Assigned task:
When the word "numbers" appears in a line of the data below, list that line.

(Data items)
(** * Salted SHA-1 (package [ssha1] of kristinjeanna/crypto)

    A shallow embedding of [ssha1/ssha1.go] together with the library
    functions it calls ([crypto/sha1], [encoding/hex], [encoding/base64],
    [crypto/rand], [bytes.Equal], [append]), and the properties of the
    package that follow from the code.

    Go byte slices are modelled twice:
    - by their contents ([list byte]) in module [ssha1], where a [nil]
      slice is told apart from an empty one only where the code tests it
      ([Sum]'s salt argument);
    - as slice headers over a store of backing arrays in module [mem], where
      [append] writes in place when the capacity allows it. *)

From Stdlib Require Import ZArith NArith Lia List Strings.String Strings.Ascii Init.Byte Strings.Byte Bool.
From stdpp Require Import base list.

Local Open Scope Z_scope.

(** ** Bytes *)

Definition byte_to_Z (b : byte) : Z := Z.of_N (Byte.to_N b).

(** Conversion [byte(x)] of an unsigned integer: the low eight bits. *)
Definition byte_of_Z (z : Z) : byte :=
  match Byte.of_N (Z.to_N (z mod 256)) with
  | Some b => b
  | None => x00
  end.

(** [[]byte("...")] *)
Definition bytes_of_string (s : string) : list byte := list_byte_of_string s.

(** [s[i]] on a string constant; the code never indexes out of range. *)
Definition string_at (s : string) (i : N) : ascii :=
  match String.get (N.to_nat i) s with
  | Some c => c
  | None => Ascii.zero
  end.

(** The position of the first occurrence of [c] in [s], counted from [i]. *)
Fixpoint string_index (c : ascii) (s : string) (i : N) : option N :=
  match s with
  | EmptyString => None
  | String c' r => if Ascii.eqb c c' then Some i else string_index c r (N.succ i)
  end.

Definition string_is_empty (s : string) : bool :=
  match s with
  | EmptyString => true
  | String _ _ => false
  end.

(** ** crypto/sha1 *)

Module sha1.

(** The size of a SHA-1 checksum in bytes. *)
Definition Size : nat := 20.

(** The blocksize of SHA-1 in bytes. *)
Definition BlockSize : nat := 64.

Definition chunk : nat := 64.

Definition init0 : Z := 0x67452301.
Definition init1 : Z := 0xEFCDAB89.
Definition init2 : Z := 0x98BADCFE.
Definition init3 : Z := 0x10325476.
Definition init4 : Z := 0xC3D2E1F0.

Definition _K0 : Z := 0x5A827999.
Definition _K1 : Z := 0x6ED9EBA1.
Definition _K2 : Z := 0x8F1BBCDC.
Definition _K3 : Z := 0xCA62C1D6.

(** Arithmetic on [uint32] wraps around. *)
Definition u32 (x : Z) : Z := x mod 2 ^ 32.

Definition add32 (x y : Z) : Z := u32 (x + y).

(** [^x] on a [uint32]. *)
Definition not32 (x : Z) : Z := Z.lxor x 0xFFFFFFFF.

(** [bits.RotateLeft32(x, k)] for [0 < k < 32]. *)
Definition RotateLeft32 (x k : Z) : Z :=
  Z.lor (u32 (Z.shiftl x k)) (Z.shiftr x (32 - k)).

(** [uint32(p[j])<<24 | uint32(p[j+1])<<16 | uint32(p[j+2])<<8 | uint32(p[j+3])] *)
Definition be32 (b0 b1 b2 b3 : byte) : Z :=
  Z.lor (Z.lor (Z.lor (Z.shiftl (byte_to_Z b0) 24) (Z.shiftl (byte_to_Z b1) 16))
               (Z.shiftl (byte_to_Z b2) 8))
        (byte_to_Z b3).

(** The sixteen big-endian words of a chunk. *)
Fixpoint words (p : list byte) : list Z :=
  match p with
  | b0 :: b1 :: b2 :: b3 :: r => be32 b0 b1 b2 b3 :: words r
  | _ => []
  end.

(** The message schedule.  [blockGeneric] keeps the last sixteen words in
    a circular buffer [w[i&0xf]]; here [win] is that window, oldest word
    first, and the function returns the words in the order the rounds
    consume them: [w[i&0xf] = RotateLeft32(w[(i-3)&0xf] ^ w[(i-8)&0xf] ^
    w[(i-14)&0xf] ^ w[i&0xf], 1)]. *)
Fixpoint schedule (n : nat) (win : list Z) : list Z :=
  match n with
  | O => []
  | S n' =>
      match win with
      | w0 :: rest =>
          let tmp :=
            Z.lxor (Z.lxor (Z.lxor (nth 12 rest 0) (nth 7 rest 0)) (nth 1 rest 0)) w0 in
          w0 :: schedule n' (rest ++ [RotateLeft32 tmp 1])
      | [] => []
      end
  end.

Record regs := Regs { ra : Z; rb : Z; rc : Z; rd : Z; re : Z }.

(** The round function and constant of round [i]. *)
Definition f_K (i : nat) (b c d : Z) : Z * Z :=
  if (i <? 20)%nat then (Z.lor (Z.land b c) (Z.land (not32 b) d), _K0)
  else if (i <? 40)%nat then (Z.lxor (Z.lxor b c) d, _K1)
  else if (i <? 60)%nat then (Z.lor (Z.land (Z.lor b c) d) (Z.land b c), _K2)
  else (Z.lxor (Z.lxor b c) d, _K3).

(** One round:
    [t := bits.RotateLeft32(a, 5) + f + e + w[i&0xf] + K;
     a, b, c, d, e = t, a, bits.RotateLeft32(b, 30), c, d]. *)
Definition round (r : regs) (iw : nat * Z) : regs :=
  let '(f, k) := f_K (fst iw) (rb r) (rc r) (rd r) in
  let t := add32 (add32 (add32 (add32 (RotateLeft32 (ra r) 5) f) (re r)) (snd iw)) k in
  Regs t (ra r) (RotateLeft32 (rb r) 30) (rc r) (rd r).

(** [blockGeneric] on one chunk. *)
Definition block (h : regs) (p : list byte) : regs :=
  let w := schedule 80 (words p) in
  let r := fold_left round (combine (seq 0 80) w) h in
  Regs (add32 (ra h) (ra r)) (add32 (rb h) (rb r)) (add32 (rc h) (rc r))
       (add32 (rd h) (rd r)) (add32 (re h) (re r)).

(** [blockGeneric] on [n] consecutive chunks of [p]. *)
Fixpoint blocks (n : nat) (h : regs) (p : list byte) : regs :=
  match n with
  | O => h
  | S n' => blocks n' (block h (take chunk p)) (drop chunk p)
  end.

(** [byteorder.BEPutUint64] and [byteorder.BEPutUint32]. *)
Definition BEPutUint32 (v : Z) : list byte :=
  [byte_of_Z (Z.shiftr v 24); byte_of_Z (Z.shiftr v 16);
   byte_of_Z (Z.shiftr v 8); byte_of_Z v].

Definition BEPutUint64 (v : Z) : list byte :=
  BEPutUint32 (Z.shiftr v 32) ++ BEPutUint32 v.

(** The padding written by [checkSum]: a 1 bit, 0 bits until 56 bytes
    mod 64, then the length in bits. *)
Definition padding (len : nat) : list byte :=
  let t := if (len mod 64 <? 56)%nat then (56 - len mod 64)%nat
           else (64 + 56 - len mod 64)%nat in
  (x80 :: replicate (t - 1) x00)
    ++ BEPutUint64 ((Z.of_nat len * 8) mod 2 ^ 64).

(** [sha1.Sum(data)]: the SHA-1 checksum of the data, a [[20]byte]. *)
Definition Sum (data : list byte) : list byte :=
  let p := data ++ padding (length data) in
  let h := blocks (length p / chunk) (Regs init0 init1 init2 init3 init4) p in
  BEPutUint32 (ra h) ++ BEPutUint32 (rb h) ++ BEPutUint32 (rc h)
    ++ BEPutUint32 (rd h) ++ BEPutUint32 (re h).

End sha1.

(** ** encoding/hex *)

Module hex.

Definition hextable : string := "0123456789abcdef".

(** [hex.EncodeToString]: for every byte [v], [hextable[v>>4]] then
    [hextable[v&0x0f]]. *)
Fixpoint EncodeToString (src : list byte) : string :=
  match src with
  | [] => EmptyString
  | v :: r =>
      String (string_at hextable (N.shiftr (Byte.to_N v) 4))
        (String (string_at hextable (N.land (Byte.to_N v) 0x0f))
           (EncodeToString r))
  end.

(** [fromHexChar]: the value of a hexadecimal digit, either case. *)
Definition fromHexChar (c : ascii) : option N :=
  let n := N_of_ascii c in
  if ((48 <=? n) && (n <=? 57))%N then Some (n - 48)%N
  else if ((97 <=? n) && (n <=? 102))%N then Some (n - 97 + 10)%N
  else if ((65 <=? n) && (n <=? 70))%N then Some (n - 65 + 10)%N
  else None.

(** [hex.DecodeString]: [(a << 4) | b] for every pair of digits; [None]
    stands for its errors ([InvalidByteError], [ErrLength]). *)
Fixpoint DecodeString (s : string) : option (list byte) :=
  match s with
  | EmptyString => Some []
  | String p (String q r) =>
      match fromHexChar p, fromHexChar q, DecodeString r with
      | Some a, Some b, Some bs =>
          Some (byte_of_Z (Z.of_N (N.lor (N.shiftl a 4) b)) :: bs)
      | _, _, _ => None
      end
  | String _ EmptyString => None
  end.
(** * ConnListModel: the windowed projection of the connection log

  A shallow embedding of [src/ui/model/connlistmodel.cpp]: the identifier
  range kept by the model, the classification of a range change into
  reset / remove-rows / insert-rows, the row count, the row-to-identifier
  mapping and the decoding of one fetched record.

  Fixed-width C++ integers are integers of [Z] with the wrap-around written
  out; calls on the Qt base class and on the host-name cache are recorded as
  events, in call order. *)

From Stdlib Require Import ZArith List String Bool Lia.
Import ListNotations.

Local Open Scope Z_scope.

(** ** Fixed-width integers *)

Module Int.

(** The signed [w]-bit representative of [z]. *)
Definition wrap (w z : Z) : Z := (z + 2 ^ (w - 1)) mod 2 ^ w - 2 ^ (w - 1).

Definition is_qint64 (z : Z) : Prop := - 2 ^ 63 <= z < 2 ^ 63.
Definition is_int (z : Z) : Prop := - 2 ^ 31 <= z < 2 ^ 31.

(** Conversions: [qint64(x)] and [int(x)]. *)
Definition to_qint64 (z : Z) : Z := wrap 64 z.
Definition to_int (z : Z) : Z := wrap 32 z.

(** [qint64] arithmetic. *)
Definition add64 (a b : Z) : Z := to_qint64 (a + b).
Definition sub64 (a b : Z) : Z := to_qint64 (a - b).
(** * binary.js: stream multiplexing over a message transport

    A shallow embedding of [dist/binary.js] (build 0.0.2): the chunked
    producer [BlobReadStream], the per-stream state machine [BinaryStream]
    and the multiplexer [BinaryClient], followed by the properties of each.

    JavaScript numbers that hold sizes, offsets and identifiers are modelled
    as [Z]: they are integers, and exact as long as they stay below 2^53 in
    absolute value.  Where the code can take a number past that (the
    identifier counter) or prints one, the definition concerned says what
    it covers.  Objects that are shared by reference live in an explicit
    store. *)

From stdpp Require Import gmap strings list fin_maps pretty.
From Stdlib Require Import ZArith Lia Strings.Byte.

Local Open Scope Z_scope.

(** ** The chunked producer: [BlobReadStream] *)

Module BlobReadStream.

(** The byte source is a File API [Blob]: that is what [send] hands the
    constructor.  [size] is the one query of it that answers.  The other
    is written
    [(source.slice || source.webkitSlice || source.mozSlice)(start, end)]:
    it takes the method off the blob and calls it with no receiver.  A
    blob's [slice] is a method of the platform that checks its receiver
    before anything else, so the call throws a [TypeError] whatever its
    bounds are, and no chunk is ever cut. *)
Definition Blob := list byte.

Definition size (b : Blob) : Z := Z.of_nat (length b).

(** The [options] argument of the constructor; an absent key is [None]. *)
Record Options := {
  chunkSize : option Z;
  readDelay : option Z;
  opt_paused : option bool
}.

(** The fields of a [BlobReadStream] object.  [scheduled] counts the
    [emitReadChunk] callbacks that [_read] has handed to [setTimeout] or
    [util.setZeroTimeout] and that have neither run nor been cancelled.
    [cleared] tells that [clearTimeout] has been called on the timer
    [_timeoutId] names since [_read] last set it. *)
Record t := {
  _source : Blob;
  _start : Z;
  _readChunkSize : Z;
  _readDelay : Z;
  readable : bool;
  paused : bool;
  scheduled : nat;
  cleared : bool
}.

Definition set_readable (x : bool) (s : t) : t :=
  {| _source := _source s; _start := _start s; _readChunkSize := _readChunkSize s;
     _readDelay := _readDelay s; readable := x; paused := paused s;
     scheduled := scheduled s; cleared := cleared s |}.
(** [pd.read_csv(file)] with its defaults, on the content of the file:
    the first record names the columns, every other record is a row. A
    record longer than the header raises. The renaming of repeated or
    empty column names and the use of a first unnamed column as index are
    not modelled. *)
Definition read_csv (content : string) : ReadError + DataFrame :=
  match tokenize (list_ascii_of_string content) with
  | None => inl EOF_inside_string
  | Some [] => inl EmptyDataError
  | Some (header :: body) =>
      let width := length header in
      match list_find (λ r, width < length r) body with
      | Some (_, r) => inl (Too_many_fields width (length r))
      | None =>
          let texts := (λ r, pad_record width (string_of_list_ascii <$> r)) <$> body in
          let kinds := (λ j, column_kind ((λ r, nth j r EmptyString) <$> texts))
                       <$> seq 0 width in
          inr (mkDataFrame (string_of_list_ascii <$> header)
                 ((λ r, zip_with convert_cell kinds r) <$> texts))
      end
  end.

(** ** Tables that survive the trip through CSV text *)

Definition lower (c : ascii) : ascii :=
  let n := N_of_ascii c in
  if (65 <=? n)%N && (n <=? 90)%N then ascii_of_N (n + 32) else c.

Fixpoint lowercase (s : string) : string :=
  match s with
  | EmptyString => EmptyString
  | String c s' => String (lower c) (lowercase s')
  end.

(** A text that pandas may read as a number, by a test on the safe side:
    it begins with a digit, a sign, a point or a blank, or it spells
    [inf] or [infinity] in some mix of cases. *)
Definition looks_numeric (s : string) : bool :=
  match s with
  | EmptyString => false
  | String c _ =>
      is_digit c || bool_decide (c ∈ ["+"; "-"; "."]%char) || (N_of_ascii c <=? 32)%N
  end
  || bool_decide (lowercase s ∈ ["inf"; "infinity"]).

(** A label that [read_csv] gives back as the text it is: not a marker of
    a missing value, not a boolean word, not something that may be read
    as a number; and without a carriage return, which older versions of
    the writer do not quote. *)
Definition plain_label (s : string) : Prop :=
  (s ∉ na_values)
  ∧ (s ∉ true_values ++ false_values)
  ∧ looks_numeric s = false
  ∧ (CR ∉ list_ascii_of_string s).

Global Instance plain_label_dec s : Decision (plain_label s).
Proof. unfold plain_label; apply _. Defined.

(** A number whose decimal text reads back as the same number. In
    Python every float has this property by the choice of the text; with
    exact numbers it holds of the decimal fractions with at most 17
    fractional digits, among them every value rounded to two decimals. *)
Definition number_text_ok (x : Qc) : Prop :=
  parse_number (float_repr x) = Some x.

Global Instance number_text_ok_dec x : Decision (number_text_ok x).
Proof. unfold number_text_ok; apply _. Defined.

Definition csv_safe (r : UsageRecord) : Prop :=
  plain_label (Month r) ∧ plain_label (UnitName r)
  ∧ number_text_ok (UnitsConsumed r) ∧ number_text_ok (Cost r).

Global Instance csv_safe_dec r : Decision (csv_safe r).
Proof. unfold csv_safe; apply _. Defined.


(** A unit that is called NA. *)
Definition unit_called_NA : list UsageRecord :=
  [mkUsageRecord "January" "NA" (lit 100) (lit 15)].

(** ** The world of one run of the script *)

(** The state of [np.random]. What the generator will produce is not
    known to the program: [entropy] is the sequence of raw variates still
    to come and every statement about generated data quantifies over it. *)
Record RandomState := mkRandomState {
  entropy : nat → Qc;
  cursor : nat
}.

(** An f-string with one number in it, by its parts: [f"${x:,.2f}"] is
    [f_float "$" x true 2 ""]. The digits are not rendered. *)
Inductive FString :=
  | f_float (prefix : string) (x : Qc) (grouping : bool) (decimals : nat) (suffix : string)
  | f_int (n : nat).

(** A plotly express figure: its kind, the frame it was given (by value,
    as it was when the figure was made) and its axes and title. *)
Record Chart := mkChart {
  chart_kind : string;
  chart_data : DataFrame;
  chart_x : string;
  chart_y : string;
  chart_title : string
}.

(** The summary report, by the values its text is formatted from. *)
Record Report := mkReport {
  generated_on : string;
  report_total_units : Qc;
  report_total_cost : Qc;
  report_avg_cost_per_unit : Qc;
  report_num_departments : nat;
  top_consuming_departments : DataFrame;
  highest_consumption_month : Cell;
  lowest_consumption_month : Cell
}.

(** A Streamlit call that draws something, as recorded on the page.
    Layout calls ([st.columns], [set_page_config]) are not recorded. *)
Inductive Widget :=
  | st_title (text : string)
  | st_markdown (text : string)
  | st_subheader (text : string)
  | st_dataframe (data : DataFrame)
  | st_error (text : string)
  | st_metric (label : string) (value : FString)
  | st_plotly_chart (fig : Chart)
  | st_download_button (label data file_name mime : string)
  | st_download_report (label : string) (data : Report) (file_name mime : string)
  | st_sidebar_header (text : string)
  | st_sidebar_subheader (text : string)
  | st_sidebar_success (text : string)
  | st_sidebar_info (text : string)
  | st_sidebar_error_reading_file (e : ReadError).

Record World := mkWorld {
  heap : list DataFrame;
  manual_data : option (list UsageRecord);
  random_state : RandomState;
  screen : list Widget
}.

(** How a piece of the script ends: normally, by [st.stop()], or by an
    exception nobody catches. *)
Inductive Result (A : Type) :=
  | Ok (a : A)
  | Stopped
  | Raised.
Global Arguments Ok {A} a.
Global Arguments Stopped {A}.
Global Arguments Raised {A}.

Definition M (A : Type) : Type := World → Result A * World.

Global Instance M_ret : MRet M := λ A a w, (Ok a, w).

Global Instance M_bind : MBind M := λ A B k m w,
  match m w with
  | (Ok a, w') => k a w'
  | (Stopped, w') => (Stopped, w')
  | (Raised, w') => (Raised, w')
  end.

(** A pandas call that may raise. *)
Definition py {A} (o : option A) : M A := λ w,
  match o with
  | Some a => (Ok a, w)
  | None => (Raised, w)
  end.

(** A new DataFrame object; the result is its address. *)
Definition new_frame (df : DataFrame) : M nat := λ w,
  (Ok (length (heap w)),
   mkWorld (heap w ++ [df]) (manual_data w) (random_state w) (screen w)).

(** The DataFrame object at an address. *)
Definition frame (l : nat) : M DataFrame := λ w, py (heap w !! l) w.

(** Overwriting the object at an address. *)
Definition store_frame (l : nat) (df : DataFrame) : M unit := λ w,
  (Ok (), mkWorld (<[l:=df]> (heap w)) (manual_data w) (random_state w) (screen w)).

Definition show (x : Widget) : M unit := λ w,
  (Ok (), mkWorld (heap w) (manual_data w) (random_state w) (screen w ++ [x])).

(** [st.stop()] *)
Definition st_stop {A} : M A := λ w, (Stopped, w).

Definition next_variate : M Qc := λ w,
  let g := random_state w in
  (Ok (entropy g (cursor g)),
   mkWorld (heap w) (manual_data w) (mkRandomState (entropy g) (S (cursor g))) (screen w)).

(** [np.random.normal(loc, scale)]: any value can come out. *)
Definition np_random_normal (loc scale : Qc) : M Qc :=
  z ← next_variate; mret (loc + scale * z)%Qc.

(** [np.random.uniform(low, high)]: [low + (high - low) * u] for a [u]
    of the half-open unit interval, here the fractional part of the next
    raw variate. *)
Definition np_random_uniform (low high : Qc) : M Qc :=
  x ← next_variate;
  let u := (x - Qc_of_Z (Qfloor x))%Qc in
  mret (low + (high - low) * u)%Qc.

(** A [for] loop that carries the value it builds. *)
Fixpoint for_each {A B} (l : list A) (body : B → A → M B) (acc : B) : M B :=
  match l with
  | [] => mret acc
  | x :: l' => acc' ← body acc x; for_each l' body acc'
  end.

(** ** Sample data (lines 29-51) *)

Definition sample_months : list string :=
  ["January"; "February"; "March"; "April"; "May"; "June";
   "July"; "August"; "September"; "October"; "November"; "December"].

Definition sample_units : list string :=
  ["Kitchen"; "Living Room"; "Bedroom"; "Office"; "Garage"].

(** The body of the inner loop, up to the dictionary it appends. *)
Definition sample_record (month unit_ : string) : M UsageRecord :=
  base_consumption ← np_random_normal (lit 100) (lit 20);
  cost_per_unit ← np_random_uniform (lit 0.10) (lit 0.15);
  let consumption := py_max (lit 50) base_consumption in
  let cost := (consumption * cost_per_unit)%Qc in
  mret (mkUsageRecord month unit_ (round consumption 2) (round cost 2)).

Definition sample_rows : M (list UsageRecord) :=
  for_each sample_months (λ data month,
    for_each sample_units (λ data unit_,
      r ← sample_record month unit_; mret (data ++ [r])) data) [].

Definition create_sample_data : M nat :=
  data ← sample_rows; new_frame (pd_DataFrame data).

(** ** The script *)

Inductive InputMethod := UploadCSVFile | ManualDataEntry | UseSampleData.
Inductive AnalysisView := MonthlySummary | DepartmentSummary | DetailedRecords.

(** What the user has put into the widgets for this run, and the clock. *)
Record Inputs := mkInputs {
  input_method : InputMethod;
  uploaded_file : option string;
  form_month : string;
  form_unit_name : string;
  form_units_consumed : Qc;
  form_cost : Qc;
  form_submitted : bool;
  analysis_option : AnalysisView;
  generate_summary_report : bool;
  now_compact : string;
  now_text : string
}.

(** A pandas computation on the object at an address. *)
Definition on_frame {A} (l : nat) (f : DataFrame → option A) : M A :=
  d ← frame l; py (f d).

(** A pandas call that returns a new DataFrame object. *)
Definition derive (l : nat) (f : DataFrame → option DataFrame) : M nat :=
  d ← on_frame l f; new_frame d.
Lemma lost_proposal_catches_up_witness :
  shutdown_signaled_ proposer_v7 = false /\
  fst (deserialize (blob_of 9) OK) = Some nc9 /\
  getVersion (getLatestKnownConfig proposer_v7) < getVersion nc9 /\
  exists st' es,
    onNewConfig debug 0 (Some nc9) proposer_v7 = Done (tt, st', es) /\
    NCM.getLatestKnownConfig Payload Tracker [] st' = nc9.
Proof.
  split; [reflexivity|]. split; [reflexivity|].
  assert (Hlt : getVersion (getLatestKnownConfig proposer_v7)
                < getVersion nc9) by (cbn; lia).
  split; [exact Hlt|].
  assert (Hne : (9 : version_t) <> EMPTY_VERSION) by discriminate.
  assert (Hd : kIsDebug debug = false \/
               (extractConfigVersion (blob_of 9) = Some 9 /\
                getVersion nc8 < 9)).
  { right. split; [reflexivity|]. cbn. lia. }
  destruct (NCMFacts.lost_proposal_catches_up Payload Update Tracker UserCb
              [] deserialize extractConfigVersion tracker_onNewConfig
              extractNCUpdate K debug 0 proposer_v7 (Caller 0%nat) nc8 nc9
              OK 9 (blob_of 9) eq_refl Hne eq_refl eq_refl Hd Hlt)
    as (_ & H).
  exact H.
Defined.

Lemma newest_staged_wins_witness :
  ordered client_v7_v8_pending /\
  pending_nodes_config_ client_v7_v8_pending = Some nc8 /\
  exists st' es,
    run debug [NewConfigRequest 0 nc9; NewConfigRequest 0 (nc 10 []);
               ProcessingFinishedRequest nc8] client_v7_v8_pending =
      Done (tt, st', es) /\
    pending_nodes_config_ st' = Some (nc 10 []) /\
    count_stat_set pending_version 9 es = 0%nat.
Proof.
  assert (Ho : ordered client_v7_v8_pending).
  { unfold ordered, lt_version. cbn. lia. }
  split; [exact Ho|]. split; [reflexivity|].
  destruct (NCMFacts.newest_staged_wins Payload Update Tracker UserCb
              tracker_onNewConfig extractNCUpdate K debug 0 0
              client_v7_v8_pending nc8 nc9 (nc 10 []) Ho eq_refl eq_refl)
    as (st' & es & Hrun & _ & Hp & _ & Hc & _).
  - exact I.
  - cbn. lia.
  - cbn. lia.
  - exists st', es. split; [exact Hrun|]. split; [exact Hp|exact Hc].
Defined.

Lemma consistent_fetch_until_first_publish_witness :
  ordered storage_v7 /\
  shouldDoConsistentConfigFetch storage_empty = true /\
  shouldDoConsistentConfigFetch storage_v7 = false /\
  forall st' es,
    run debug [NewConfigRequest 0 nc8] storage_v7 = Done (tt, st', es) ->
    NCM.shouldDoConsistentConfigFetch Payload Tracker K st' = false.
Proof.
  assert (Ho : ordered storage_v7).
  { unfold ordered, lt_version. cbn. auto. }
  split; [exact Ho|]. split; [reflexivity|]. split; [reflexivity|].
  intros st' es Hrun.
  destruct (NCMFacts.consistent_fetch_until_first_publish Payload Update
              Tracker UserCb tracker_onNewConfig extractNCUpdate K debug 0
              storage_v7) as (_ & _ & H).
  exact (H [NewConfigRequest 0 nc8] st' es Ho Hrun eq_refl).
Defined.

Lemma checks_never_fire_witness :
  ordered client_v7_v8_pending /\
  pending_nodes_config_ client_v7_v8_pending = Some nc8 /\
  exists st' es,
    onProcessingFinished debug (Some nc8) client_v7_v8_pending =
      Done (tt, st', es) /\
    local_nodes_config_ st' = Some nc8.
Proof.
  assert (Ho : ordered client_v7_v8_pending).
  { unfold ordered, lt_version. cbn. lia. }
  split; [exact Ho|]. split; [reflexivity|].
  destruct (NCMFacts.checks_never_fire Payload Update Tracker UserCb
              tracker_onNewConfig extractNCUpdate K debug
              client_v7_v8_pending) as (_ & _ & H).
  exact (H nc8 Ho eq_refl).
Defined.

Lemma cold_start_witness :
  all_empty storage_empty /\
  shutdown_signaled_ storage_empty = false /\
  exists es st2,
    initOnNCM debug 0 (Some nc7) storage_empty =
      Done (tt, NCM.moved
                  (NCM.stage Payload Tracker tracker_onNewConfig
                     storage_empty nc7) nc7,
            ReadFromStore true :: es) /\
    local_nodes_config_ st2 = Some nc7 /\
    NCM.shouldDoConsistentConfigFetch Payload Tracker K st2 = false.
Proof.
  assert (He : all_empty storage_empty) by (repeat split).
  split; [exact He|]. split; [reflexivity|].
  destruct (NCMFacts.cold_start Payload Update Tracker UserCb []
              tracker_onNewConfig extractNCUpdate K debug 0 storage_empty
              nc7 He eq_refl)
    as (es & st2 & Hinit & _ & _ & _ & Hl & _ & _ & Hf).
  exists es, st2. split; [exact Hinit|]. split; [exact Hl|exact Hf].
Defined.

Lemma undecodable_winner_witness :
  string_empty bad_blob = false /\
  fst (deserialize bad_blob OK) = None /\
  run_store_callback release false OK (UpdateStoreCb (Caller 0%nat) nc8)
    VERSION_MISMATCH 9 bad_blob =
    Done (tt, [CallerInvoked 0%nat VERSION_MISMATCH None]) /\
  run_store_callback debug true OK (UpdateStoreCb (Caller 0%nat) nc8)
    VERSION_MISMATCH 9 (blob_of 9) <> Fail CheckFailure.
Proof.
  split; [reflexivity|]. split; [reflexivity|]. split; [|discriminate].
  assert (Hne : (9 : version_t) <> EMPTY_VERSION) by discriminate.
  exact (NCMFacts.undecodable_winner Payload Update UserCb deserialize
           extractConfigVersion release false OK (Caller 0%nat) nc8 9
           bad_blob Hne eq_refl eq_refl (or_introl eq_refl)).
Defined.

End MoreExamples.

Completed exercise:
    JavaScript numbers that hold sizes, offsets and identifiers are modelled
    exact numbers it holds of the decimal fractions with at most 17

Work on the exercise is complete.